- [Problem to solve]: Every line below should be given again without alteration.
Content starts
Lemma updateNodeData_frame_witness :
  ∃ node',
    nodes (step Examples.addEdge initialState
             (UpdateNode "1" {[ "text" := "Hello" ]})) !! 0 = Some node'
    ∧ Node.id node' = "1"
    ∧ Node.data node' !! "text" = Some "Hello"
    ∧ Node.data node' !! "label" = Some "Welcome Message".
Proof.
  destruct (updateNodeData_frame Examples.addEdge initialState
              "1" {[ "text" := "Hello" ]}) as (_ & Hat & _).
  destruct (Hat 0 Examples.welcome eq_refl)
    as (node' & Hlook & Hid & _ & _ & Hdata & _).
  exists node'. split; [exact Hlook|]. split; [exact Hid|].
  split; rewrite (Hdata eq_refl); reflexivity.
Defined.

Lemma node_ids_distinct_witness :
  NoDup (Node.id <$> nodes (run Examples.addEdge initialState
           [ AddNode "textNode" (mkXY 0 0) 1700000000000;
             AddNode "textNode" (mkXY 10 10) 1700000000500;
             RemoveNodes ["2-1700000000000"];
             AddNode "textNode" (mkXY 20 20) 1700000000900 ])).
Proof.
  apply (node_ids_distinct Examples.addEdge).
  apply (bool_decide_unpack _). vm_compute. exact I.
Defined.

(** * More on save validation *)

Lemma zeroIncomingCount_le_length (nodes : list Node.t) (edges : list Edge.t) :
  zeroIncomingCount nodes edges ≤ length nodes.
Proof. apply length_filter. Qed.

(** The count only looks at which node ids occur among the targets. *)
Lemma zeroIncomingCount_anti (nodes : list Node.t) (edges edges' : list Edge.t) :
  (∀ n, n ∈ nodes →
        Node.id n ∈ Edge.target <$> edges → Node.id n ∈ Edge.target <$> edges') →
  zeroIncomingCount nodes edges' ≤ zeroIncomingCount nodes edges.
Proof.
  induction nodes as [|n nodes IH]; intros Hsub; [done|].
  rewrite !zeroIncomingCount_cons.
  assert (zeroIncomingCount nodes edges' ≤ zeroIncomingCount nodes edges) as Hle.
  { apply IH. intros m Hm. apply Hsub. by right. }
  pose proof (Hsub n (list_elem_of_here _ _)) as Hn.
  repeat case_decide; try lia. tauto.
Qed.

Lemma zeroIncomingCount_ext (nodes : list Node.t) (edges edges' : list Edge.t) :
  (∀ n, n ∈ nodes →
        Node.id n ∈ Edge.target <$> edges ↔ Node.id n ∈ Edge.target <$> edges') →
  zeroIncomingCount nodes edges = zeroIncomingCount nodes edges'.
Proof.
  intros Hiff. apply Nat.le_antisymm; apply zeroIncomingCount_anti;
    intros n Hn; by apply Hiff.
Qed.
Content ends
- [Worked solution]:
Lemma updateNodeData_frame_witness :
  ∃ node',
    nodes (step Examples.addEdge initialState
             (UpdateNode "1" {[ "text" := "Hello" ]})) !! 0 = Some node'
    ∧ Node.id node' = "1"
    ∧ Node.data node' !! "text" = Some "Hello"
    ∧ Node.data node' !! "label" = Some "Welcome Message".
Proof.
  destruct (updateNodeData_frame Examples.addEdge initialState
              "1" {[ "text" := "Hello" ]}) as (_ & Hat & _).
  destruct (Hat 0 Examples.welcome eq_refl)
    as (node' & Hlook & Hid & _ & _ & Hdata & _).
  exists node'. split; [exact Hlook|]. split; [exact Hid|].
  split; rewrite (Hdata eq_refl); reflexivity.
Defined.

Lemma node_ids_distinct_witness :
  NoDup (Node.id <$> nodes (run Examples.addEdge initialState
           [ AddNode "textNode" (mkXY 0 0) 1700000000000;
             AddNode "textNode" (mkXY 10 10) 1700000000500;
             RemoveNodes ["2-1700000000000"];
             AddNode "textNode" (mkXY 20 20) 1700000000900 ])).
Proof.
  apply (node_ids_distinct Examples.addEdge).
  apply (bool_decide_unpack _). vm_compute. exact I.
Defined.

(** * More on save validation *)

Lemma zeroIncomingCount_le_length (nodes : list Node.t) (edges : list Edge.t) :
  zeroIncomingCount nodes edges ≤ length nodes.
Proof. apply length_filter. Qed.

(** The count only looks at which node ids occur among the targets. *)
Lemma zeroIncomingCount_anti (nodes : list Node.t) (edges edges' : list Edge.t) :
  (∀ n, n ∈ nodes →
        Node.id n ∈ Edge.target <$> edges → Node.id n ∈ Edge.target <$> edges') →
  zeroIncomingCount nodes edges' ≤ zeroIncomingCount nodes edges.
Proof.
  induction nodes as [|n nodes IH]; intros Hsub; [done|].
  rewrite !zeroIncomingCount_cons.
  assert (zeroIncomingCount nodes edges' ≤ zeroIncomingCount nodes edges) as Hle.
  { apply IH. intros m Hm. apply Hsub. by right. }
  pose proof (Hsub n (list_elem_of_here _ _)) as Hn.
  repeat case_decide; try lia. tauto.
Qed.

Lemma zeroIncomingCount_ext (nodes : list Node.t) (edges edges' : list Edge.t) :
  (∀ n, n ∈ nodes →
        Node.id n ∈ Edge.target <$> edges ↔ Node.id n ∈ Edge.target <$> edges') →
  zeroIncomingCount nodes edges = zeroIncomingCount nodes edges'.
Proof.
  intros Hiff. apply Nat.le_antisymm; apply zeroIncomingCount_anti;
    intros n Hn; by apply Hiff.
Qed.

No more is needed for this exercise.